For more setup, see this question. I want to create lots of instances of class Toy
, in parallel. Then I want to write them to an xml tree.
import itertools
import pandas as pd
import lxml.etree as et
import numpy as np
import sys
import multiprocessing as mp
def make_toys(df):
l = []
for index, row in df.iterrows():
toys = [Toy(row) for _ in range(row['number'])]
l += [x for x in toys if x is not None]
return l
class Toy(object):
def __new__(cls, *args, **kwargs):
if np.random.uniform() <= 1:
return super(Toy, cls).__new__(cls, *args, **kwargs)
def __init__(self, row):
self.id = None
self.type = row['type']
def set_id(self, x):
self.id = x
def write(self, tree):
et.SubElement(tree, "toy", attrib={'id': str(self.id), 'type': self.type})
if __name__ == "__main__":
table = pd.DataFrame({
'type': ['a', 'b', 'c', 'd'],
'number': [5, 4, 3, 10]})
n_cores = 2
split_df = np.array_split(table, n_cores)
p = mp.Pool(n_cores)
pool_results = p.map(make_toys, split_df)
p.close()
p.join()
l = [a for L in pool_results for a in L]
box = et.Element("box")
box_file = et.ElementTree(box)
for i, toy in itertools.izip(range(len(l)), l):
Toy.set_id(toy, i)
[Toy.write(x, box) for x in l]
box_file.write(sys.stdout, pretty_print=True)

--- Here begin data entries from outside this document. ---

Lemma rwunlock_fields read f :
  in_range f →
  rwunlock read (pack f) =
    if negb (f_lock read f) || bool_decide (f_refs f = 0)%Z then Panic inconsistentMsg
    else Ok (f_closed f && bool_decide (f_refs f = 1)%Z,
             pack (set_wait read (if bool_decide (f_wait read f = 0)%Z then 0
                                  else f_wait read f - 1)%Z
                     (set_refs (f_refs f - 1) (set_lock read false f))),
             if bool_decide (f_wait read f = 0)%Z then []
             else [runtime_Semrelease (mutexSema read)]).
Proof.
  intros H. unfold rwunlock.
  rewrite !land_mutexBit, !land_mutexMask, land_mutexRefMask, (pack_refs f H), ldiff_minus,
    land_mutexBit.
  change mutexRef with 8%Z. change mutexClosed with 1%Z.
  assert (Hlock : (if read then ((pack f / 2) mod 2 * 2)%Z else ((pack f / 4) mod 2 * 4)%Z)
                  = (Z.b2z (f_lock read f) * (if read then 2 else 4))%Z).
  { destruct read; simpl; [by rewrite (pack_rlock f H)|by rewrite (pack_wlock f H)]. }
  rewrite Hlock.
  assert (Hwait : (if read then ((pack f / 2 ^ 23) mod 2 ^ 20 * 2 ^ 23)%Z
                   else ((pack f / 2 ^ 43) mod 2 ^ 20 * 2 ^ 43)%Z)
                  = (f_wait read f * (if read then 2 ^ 23 else 2 ^ 43))%Z).
  { destruct read; simpl; [by rewrite (pack_rwait f H)|by rewrite (pack_wwait f H)]. }
  rewrite Hwait.
  destruct (f_lock read f) eqn:Hl; simpl.
  2:{ destruct (Z.eqb_spec 0 0); [done|lia]. }
  destruct (Z.eqb_spec (1 * (if read then 2 else 4)) 0); [destruct read; lia|]. simpl.
  case_bool_decide as Hn.
  { rewrite Hn. done. }
  destruct (Z.eqb_spec (f_refs f * 8) 0); [lia|].
  set (g := set_wait read (if bool_decide (f_wait read f = 0)%Z then 0
                           else f_wait read f - 1)%Z
              (set_refs (f_refs f - 1) (set_lock read false f))).
  assert (Hg : in_range g).
  { unfold g. destruct f, read; unfold in_range in *; simpl in *; case_bool_decide; lia. }
  assert (Hnew :
    (if negb (f_wait read f * (if read then 2 ^ 23 else 2 ^ 43) =? 0)%Z
     then uint64 (uint64 (pack f - 1 * (if read then 2 else 4) - 8) - mutexWait read)
     else uint64 (pack f - 1 * (if read then 2 else 4) - 8)) = pack g).
  { unfold g. destruct f as [c r w n' rw ww], read; simpl in Hl; subst; simpl.
    - change mutexRWait with (2 ^ 23)%Z. case_bool_decide as Hw.
      + rewrite Hw. simpl. destruct c, w; fields_arith.
      + destruct (Z.eqb_spec (rw * 2 ^ 23) 0); [unfold in_range in H; simpl in H; lia|].
        simpl. destruct c, w; fields_arith.
    - change mutexWWait with (2 ^ 43)%Z. case_bool_decide as Hw.
      + rewrite Hw. simpl. destruct c, r; fields_arith.
      + destruct (Z.eqb_spec (ww * 2 ^ 43) 0); [unfold in_range in H; simpl in H; lia|].
        simpl. destruct c, r; fields_arith. }
  rewrite Hnew, land_closed_refs, (pack_closed g Hg), (pack_refs g Hg).
  f_equal. f_equal; [f_equal|].
  - assert (f_closed g = f_closed f ∧ f_refs g = (f_refs f - 1)%Z) as [-> ->].
    { unfold g. by destruct f, read. }
    destruct (f_closed f); simpl.
    + case_bool_decide; eqb_cases; try done; lia.
    + eqb_cases; [lia|done].
  - case_bool_decide as Hw.
    + rewrite Hw. done.
    + destruct (Z.eqb_spec (f_wait read f * (if read then 2 ^ 23 else 2 ^ 43)) 0); [|done].
      destruct read; lia.
Qed.

Lemma set_wait_same read f : set_wait read (f_wait read f) f = f.
Proof. by destruct f, read. Qed.

Lemma wake_all_fields read fuel : ∀ n f,
  in_range f → f_wait read f = Z.of_nat n → n < fuel →
  wake_all fuel (mutexMask read) (mutexWait read) (mutexSema read) (pack f)
  = Ok (pack (set_wait read 0 f), replicate n (runtime_Semrelease (mutexSema read))).
Proof.
  induction fuel as [|fuel IH]; intros n f H Hn Hfuel; [lia|]. simpl.
  rewrite land_mutexMask.
  assert (Hwait : (if read then ((pack f / 2 ^ 23) mod 2 ^ 20 * 2 ^ 23)%Z
                   else ((pack f / 2 ^ 43) mod 2 ^ 20 * 2 ^ 43)%Z)
                  = (f_wait read f * (if read then 2 ^ 23 else 2 ^ 43))%Z).
  { destruct read; simpl; [by rewrite (pack_rwait f H)|by rewrite (pack_wwait f H)]. }
  rewrite Hwait, Hn. destruct n as [|n].
  - assert (E : set_wait read 0 f = f).
    { change (Z.of_nat 0) with 0%Z in Hn. rewrite <- Hn. apply set_wait_same. }
    rewrite E. done.
  - destruct (Z.eqb_spec (Z.of_nat (S n) * (if read then 2 ^ 23 else 2 ^ 43)) 0);
      [destruct read; lia|]. simpl.
    assert (Hstep : uint64 (pack f - mutexWait read)
                    = pack (set_wait read (Z.of_nat n) f)).
    { destruct f as [c r w n' rw ww], read; simpl in Hn; subst.
      - change (mutexWait true) with (2 ^ 23)%Z. destruct c, r, w; fields_arith.
      - change (mutexWait false) with (2 ^ 43)%Z. destruct c, r, w; fields_arith. }
    rewrite Hstep. rewrite (IH n (set_wait read (Z.of_nat n) f)).
    + simpl. do 2 f_equal. by destruct f, read.
    + destruct f, read; unfold in_range in *; simpl in *; lia.
    + by destruct f, read.
    + lia.
Qed.

Lemma increfAndClose_fields fuel f :
  in_range f →
  Z.to_nat (f_rwait f) < fuel → Z.to_nat (f_wwait f) < fuel →
  increfAndClose fuel (pack f) =
    if f_closed f then Ok (false, pack f, [])
    else if bool_decide (f_refs f = 2 ^ 20 - 1)%Z then Panic overflowMsg
    else Ok (true, pack (closed_fields f),
             replicate (Z.to_nat (f_rwait f)) (runtime_Semrelease rsema)
             ++ replicate (Z.to_nat (f_wwait f)) (runtime_Semrelease wsema)).
Proof.
  intros H Hr Hw. unfold increfAndClose.
  rewrite land_mutexClosed, (pack_closed f H), lor_mutexClosed, (pack_closed f H),
    land_mutexRefMask, ldiff_waiters.
  change mutexRef with 8%Z.
  destruct (f_closed f) eqn:Hc; simpl; [done|].
  case_bool_decide as Hn.
  { destruct (Z.eqb_spec ((uint64 (pack f + 1 - 0 + 8) / 8) mod 2 ^ 20 * 8) 0); [done|].
    exfalso. destruct f as [c r w n' rw ww]. simpl in *. subst. destruct r, w; fields_arith. }
  destruct (Z.eqb_spec ((uint64 (pack f + 1 - 0 + 8) / 8) mod 2 ^ 20 * 8) 0).
  { exfalso. destruct f as [c r w n' rw ww]. simpl in *. subst. destruct r, w; fields_arith. }
  change (wake_all fuel mutexRMask mutexRWait rsema)
    with (wake_all fuel (mutexMask true) (mutexWait true) (mutexSema true)).
  change (wake_all fuel mutexWMask mutexWWait wsema)
    with (wake_all fuel (mutexMask false) (mutexWait false) (mutexSema false)).
  rewrite (wake_all_fields true fuel (Z.to_nat (f_rwait f)) f H); [|unfold in_range in H; simpl; lia|done].
  cbn [res_bind fst snd].
  rewrite (wake_all_fields false fuel (Z.to_nat (f_wwait f)) (set_wait true 0 f)).
  - cbn [res_bind fst snd]. do 2 f_equal. f_equal.
    destruct f as [c r w n' rw ww]. simpl in *. subst. unfold closed_fields. simpl.
    destruct r, w; fields_arith.
  - destruct f; unfold in_range in *; simpl in *; lia.
  - destruct f; unfold in_range in *; simpl in *; lia.
  - done.
Qed.
(* ===== verification/_CoqProject ===== *)
-Q . S2P
Prelude.v
Memory.v
KString.v
Digits.v
UPrintf.v
KPrintf.v
Ring.v
Sleeplock.v
Spinlock.v
Blocks.v
BlockCache.v
Bio.v
BioProofs.v
BioProps.v
Log.v
LogProofs.v
LogCrash.v
LogOps.v
Virtio.v
VirtioProofs.v
Riscv.v
Boot.v
Asm.v
Kalloc.v
Vm.v
Pipe.v
Uart.v
Console.v
ConsoleProofs.v
PageTable.v
VmMap.v
VmUser.v
VmCopy.v
VmAccess.v
Fs.v
FsBase.v
FsRead.v
FsDir.v
FsAlloc.v
FsWrite.v
FsWritei.v
FsPath.v
FsLink.v
Mkfs.v
MkfsProofs.v
MkfsImage.v
MkfsPath.v
Kernel.v
File.v
Proc.v
Args.v
Exec.v
Sysfile.v
Sysproc.v
Trap.v
Sched.v
Isolation.v
Grep.v
Ulib.v
UserProgs.v
Umalloc.v
UmallocProofs.v
Sh.v
ShProofs.v
ShRoundtrip.v
ShRun.v
Sys.v
UserMain.v
ShMain.v
Experiment.v
Graphs.v
Rows.v
UserRuns.v
ExpMain.v
ExpRuns.v
ExpRound.v
UserTests.v
UserTests2.v
TestRuns.v
Grind.v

This code runs beautifully. But I redefined the __new__
method to only have a random chance of instantiating a class. So if I set if np.random.uniform() < 0.5
, I want to create half as many instances as I asked for, randomly determined. Doing this returns the following error:
Exception in thread Thread-3:
Traceback (most recent call last):
File "/usr/lib/python2.7/threading.py", line 810, in __bootstrap_inner
self.run()
File "/usr/lib/python2.7/threading.py", line 763, in run
self.__target(*self.__args, **self.__kwargs)
File "/usr/lib/python2.7/multiprocessing/pool.py", line 380, in _handle_results
task = get()
AttributeError: 'NoneType' object has no attribute '__dict__'
I don't know what this even means, or how to avoid it. If I do this process monolithically, as in l = make_toys(table)
, it runs well for any random chance.
Another solution
By the way, I know that this can be solved by leaving the __new__
method alone and instead rewriting make_toys()
as
def make_toys(df):
l = []
for index, row in df.iterrows():
prob = np.random.binomial(row['number'], 0.1)
toys = [Toy(row) for _ in range(prob)]
l += [x for x in toys if x is not None]
return l
But I'm trying to learn about the error.